*** Block opens ***

(** The scan leaves in memory the graphs it decoded, with at most the ref
    it returns changed, and that one only by filling in empty fields. *)
Lemma scanUnits_memory (fsys : FileSystem) (buildStore : RepositoryStore)
    (repo : Repo) (file : string) (p : Z) (units : list SourceUnit)
    (mem0 : Memory) (res : result (option Addr)) (mem : Memory) :
  allDecoded fsys mem0 ->
  scanUnits E fsys buildStore repo file p units mem0 = (res, mem) ->
  exists decoded,
    allDecoded fsys decoded /\
    filledAt (match res with Ok oa => oa | Fail _ => None end) decoded mem.
Proof.
  revert mem0. induction units as [|u rest IH]; intros mem0 Hdec Hscan.
  - simpl in Hscan. injection Hscan as <- <-. by exists mem0.
  - rewrite scanUnits_step in Hscan.
    destruct (loadGraph fsys (graphFileOf E buildStore repo u)) as [g|e] eqn:Hload.
    + destruct (first_covered file p (Refs g))
        as [Hnone|(pre & r & post & Hrefs & Hpre & Hr)].
      * rewrite scanRefs_none in Hscan by done.
        eapply IH; [|done]. by eapply allDecoded_snoc.
      * rewrite Hrefs, scanRefs_first in Hscan by done. simpl in Hscan.
        injection Hscan as <- <-. exists (mem0 ++ [g]).
        split; [by eapply allDecoded_snoc|].
        simpl. exists r, (defaultDefUnitType u (defaultDefUnit u r)).
        split_and!.
        -- by eapply getRef_last.
        -- eapply ref_filled_trans;
             [apply defaultDefUnit_filled | apply defaultDefUnitType_filled].
        -- rewrite setRef_setRef. eapply setRef_ext; [by eapply getRef_last|done].
    + injection Hscan as <- <-. by exists mem0.
Qed.

(** The ref at the address the scan returns covers the position. *)
Lemma scanUnits_covered (fsys : FileSystem) (buildStore : RepositoryStore)
    (repo : Repo) (file : string) (p : Z) (units : list SourceUnit)
    (mem0 : Memory) (a : Addr) (mem : Memory) :
  scanUnits E fsys buildStore repo file p units mem0 = (Ok (Some a), mem) ->
  exists r, getRef mem a = Some r /\ covered file p r.
Proof.
  revert mem0. induction units as [|u rest IH]; intros mem0 Hscan.
  - done.
  - rewrite scanUnits_step in Hscan.
    destruct (loadGraph fsys (graphFileOf E buildStore repo u)) as [g|e];
      [|done].
    destruct (first_covered file p (Refs g))
      as [Hnone|(pre & r & post & Hrefs & Hpre & Hr)].
    + rewrite scanRefs_none in Hscan by done. by eapply IH.
    + rewrite Hrefs, scanRefs_first in Hscan by done. simpl in Hscan.
      injection Hscan as <- <-.
      exists (defaultDefUnitType u (defaultDefUnit u r)). split.
      * rewrite setRef_setRef, getRef_setRef_eq.
        by rewrite (getRef_last mem0 g pre r post Hrefs).
      * destruct (ref_filled_trans _ _ _ (defaultDefUnit_filled u r)
                    (defaultDefUnitType_filled u (defaultDefUnit u r)))
          as (Hf & Hs & He & _).
        unfold covered in *. by rewrite Hf, Hs, He.
Qed.

Lemma filledAt_getRef (a : Addr) (decoded mem : Memory) :
  filledAt (Some a) decoded mem -> is_Some (getRef mem a).
Proof.
  intros (r & r' & Hget & _ & ->). rewrite getRef_setRef_eq, Hget. by eexists.
Qed.

Lemma filledAt_setRef (a : Addr) (decoded mem : Memory) (f : Ref -> Ref) :
  (forall r, ref_filled r (f r)) ->
  filledAt (Some a) decoded mem -> filledAt (Some a) decoded (setRef mem a f).
Proof.
  intros Hf (r & r' & Hget & Hfill & ->). exists r, (f r'). split_and!.
  - done.
  - eapply ref_filled_trans; [done | apply Hf].
  - rewrite setRef_setRef. by eapply setRef_ext.
Qed.

Lemma filledAt_snoc (a : Addr) (decoded mem : Memory) (g : Output) :
  filledAt (Some a) decoded mem ->
  filledAt (Some a) (decoded ++ [g]) (mem ++ [g]).
Proof.
  intros (r & r' & Hget & Hfill & ->). exists r, r'.
  pose proof (getRef_lt _ _ _ Hget) as Hlt. split_and!.
  - by rewrite getRef_app_l.
  - done.
  - by rewrite setRef_app_l.
Qed.

(** The loop of [list] over the candidate units. *)
Lemma listLoop_step (fsys : FileSystem) (buildStore : RepositoryStore)
    (repo : Repo) (file : string) (u : SourceUnit) (rest : list SourceUnit)
    (refs : list Ref) :
  listLoop E fsys buildStore repo file (u :: rest) refs =
  match loadGraph fsys (graphFileOf E buildStore repo u) with
  | Fail e => Fail e
  | Ok g =>
      listLoop E fsys buildStore repo file rest (collectRefs file (Refs g) refs)
  end.
Proof.
  simpl. unfold loadGraph.
  destruct (fs_Open fsys _) as [f|e]; simpl; [|done].
  by destruct (decodeOutput f).
Qed.

Lemma collectRefs_filter (file : string) (grefs refs : list Ref) :
  collectRefs file grefs refs =
  refs ++ filter (fun ref => file = Ref_File ref) grefs.
Proof.
  revert refs. induction grefs as [|ref rest IH]; intros refs; simpl.
  - by rewrite app_nil_r.
  - rewrite filter_cons. case_bool_decide.
    + rewrite IH, decide_True by done. by rewrite <- app_assoc.
    + rewrite IH, decide_False by done. done.
Qed.

Lemma listLoop_loaded (fsys : FileSystem) (buildStore : RepositoryStore)
    (repo : Repo) (file : string) (units : list SourceUnit) (gs : list Output)
    (refs : list Ref) :
  Forall2 (loadsGraphOf E fsys buildStore repo) units gs ->
  listLoop E fsys buildStore repo file units refs =
  Ok (refs ++
      mjoin ((fun g => filter (fun ref => file = Ref_File ref) (Refs g)) <$> gs)).
Proof.
  intros Hload. revert refs.
  induction Hload as [|u g units' gs' Hu _ IH]; intros refs.
  - simpl. by rewrite app_nil_r.
  - rewrite listLoop_step. apply loadGraph_Ok in Hu. rewrite Hu.
    rewrite IH, collectRefs_filter. simpl. by rewrite <- app_assoc.
Qed.

Lemma listLoop_first_failure (fsys : FileSystem)
    (buildStore : RepositoryStore) (repo : Repo) (file : string)
    (us1 : list SourceUnit) (gs1 : list Output) (u : SourceUnit) (e : error)
    (us2 : list SourceUnit) (refs : list Ref) :
  Forall2 (loadsGraphOf E fsys buildStore repo) us1 gs1 ->
  loadGraph fsys (graphFileOf E buildStore repo u) = Fail e ->
  listLoop E fsys buildStore repo file (us1 ++ u :: us2) refs = Fail e.
Proof.
  intros Hload Hfail. revert refs.
  induction Hload as [|u1 g1 us1' gs1' Hu1 _ IH]; intros refs.
  - simpl app. by rewrite listLoop_step, Hfail.
  - simpl app. rewrite listLoop_step. apply loadGraph_Ok in Hu1. rewrite Hu1.
    apply IH.
Qed.

Lemma listLoop_isOk (fsys : FileSystem) (buildStore : RepositoryStore)
    (repo : Repo) (file : string) (units : list SourceUnit)
    (refs : list Ref) :
  isOk (listLoop E fsys buildStore repo file units refs) = true <->
  Forall (fun u => isOk (loadGraph fsys (graphFileOf E buildStore repo u)) = true)
         units.
Proof.
  revert refs. induction units as [|u rest IH]; intros refs.
  - simpl. split; [by constructor | done].
  - rewrite listLoop_step, Forall_cons.
    destruct (loadGraph fsys (graphFileOf E buildStore repo u)) as [g|e]; simpl.
    + rewrite IH. tauto.
    + split; [done | by intros [? _]].
Qed.

End MemoryInvariant.

(** ** [describe]: the ref under the cursor *)

Section DescribeClaims.

Context (E : Env).

(** C1. [describe] matches a ref exactly when the ref is in the query file
    and [Start <= offset <= End], both bounds included.  Among the refs of
    the candidate units it takes the first one in unit order, then ref
    order; the scan stops there: the graphs of the later units are not
    even loaded, and a later ref that also covers the offset, narrower or
    not, is not considered. *)
Theorem describe_first_match (fsys : FileSystem) (buildStore : RepositoryStore)
    (repo : Repo) (file : string) (p : Z)
    (us1 : list SourceUnit) (gs1 : list Output) (u : SourceUnit) (g : Output)
    (pre : list Ref) (r : Ref) (post : list Ref) (us2 : list SourceUnit) :
  Forall2 (loadsGraphOf E fsys buildStore repo) us1 gs1 ->
  Forall (fun g1 => Forall (fun r1 => ~ covered file p r1) (Refs g1)) gs1 ->
  loadsGraphOf E fsys buildStore repo u g ->
  Refs g = pre ++ r :: post ->
  Forall (fun r1 => ~ covered file p r1) pre ->
  covered file p r ->
  let a := {| graphIx := length gs1; refIx := length pre |} in
  let matched := defaultDefUnitType u (defaultDefUnit u r) in
  (forall r0, covers file p r0 = true <->
              Ref_File r0 = file /\ (Start r0 <= p <= End_ r0)%Z) /\
  scanUnits E fsys buildStore repo file p (us1 ++ u :: us2) [] =
    (Ok (Some a), gs1 ++ [withRefs g (pre ++ matched :: post)]) /\
  getRef (gs1 ++ [withRefs g (pre ++ matched :: post)]) a = Some matched /\
  ref_filled r matched /\
  (forall units gs,
     Forall2 (loadsGraphOf E fsys buildStore repo) units gs ->
     (exists a' mem', scanUnits E fsys buildStore repo file p units [] =
                      (Ok (Some a'), mem')) <->
     Exists (fun g' => Exists (covered file p) (Refs g')) gs).
Proof.
  intros Hload Hnone Hu Hrefs Hpre Hr a matched. split_and!.
  - intros r0. apply covers_iff.
  - by rewrite (scanUnits_first E fsys buildStore repo file p us1 gs1 u g pre r post).
  - subst a. apply (getRef_last gs1 (withRefs g (pre ++ matched :: post))
                      pre matched post). done.
  - eapply ref_filled_trans;
      [apply defaultDefUnit_filled | apply defaultDefUnitType_filled].
  - intros units gs Hall. by apply scanUnits_Some_iff.
Qed.

(** C5. When the prologue of [describe] succeeds, the graphs of the
    candidate units load and none of their refs covers the position, the
    command prints the empty object [{}] on standard output, starts no
    remote request and returns no error. *)
Theorem describe_no_ref_empty (c : APIDescribeCmd) (w w1 : World)
    (file : string) (repo : Repo) (buildStore : RepositoryStore)
    (units : list SourceUnit) (gs : list Output) :
  openAndBuild E (File_ c) w = (Ok (file, repo, buildStore, units), w1) ->
  Forall2 (loadsGraphOf E (fs w1) buildStore repo) units gs ->
  Forall (fun g => Forall (fun r => ~ covered file (StartByte c) r) (Refs g))
         gs ->
  APIDescribeCmd_Execute E c w = (None, emit (EvPrintln "{}") w1, gs) /\
  newEvents w1 (snd (fst (APIDescribeCmd_Execute E c w))) [EvPrintln "{}"].
Proof.
  intros Hpro Hload Hnone.
  assert (Hrun : APIDescribeCmd_Execute E c w =
                 (None, emit (EvPrintln "{}") w1, gs)).
  { eapply describe_not_found; [done|].
    by rewrite (scanUnits_none E _ _ _ _ _ units gs). }
  split; [done|]. by rewrite Hrun.
Qed.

*** Block closes ***

--- Task brief ---
All that is wanted is an exact copy of the lines above from the one with "(e : error)" through the one with "induction Hload as [|u1", with both ends included.

--- Exercise answer ---
    (us1 : list SourceUnit) (gs1 : list Output) (u : SourceUnit) (e : error)
    (us2 : list SourceUnit) (refs : list Ref) :
  Forall2 (loadsGraphOf E fsys buildStore repo) us1 gs1 ->
  loadGraph fsys (graphFileOf E buildStore repo u) = Fail e ->
  listLoop E fsys buildStore repo file (us1 ++ u :: us2) refs = Fail e.
Proof.
  intros Hload Hfail. revert refs.
  induction Hload as [|u1 g1 us1' gs1' Hu1 _ IH]; intros refs.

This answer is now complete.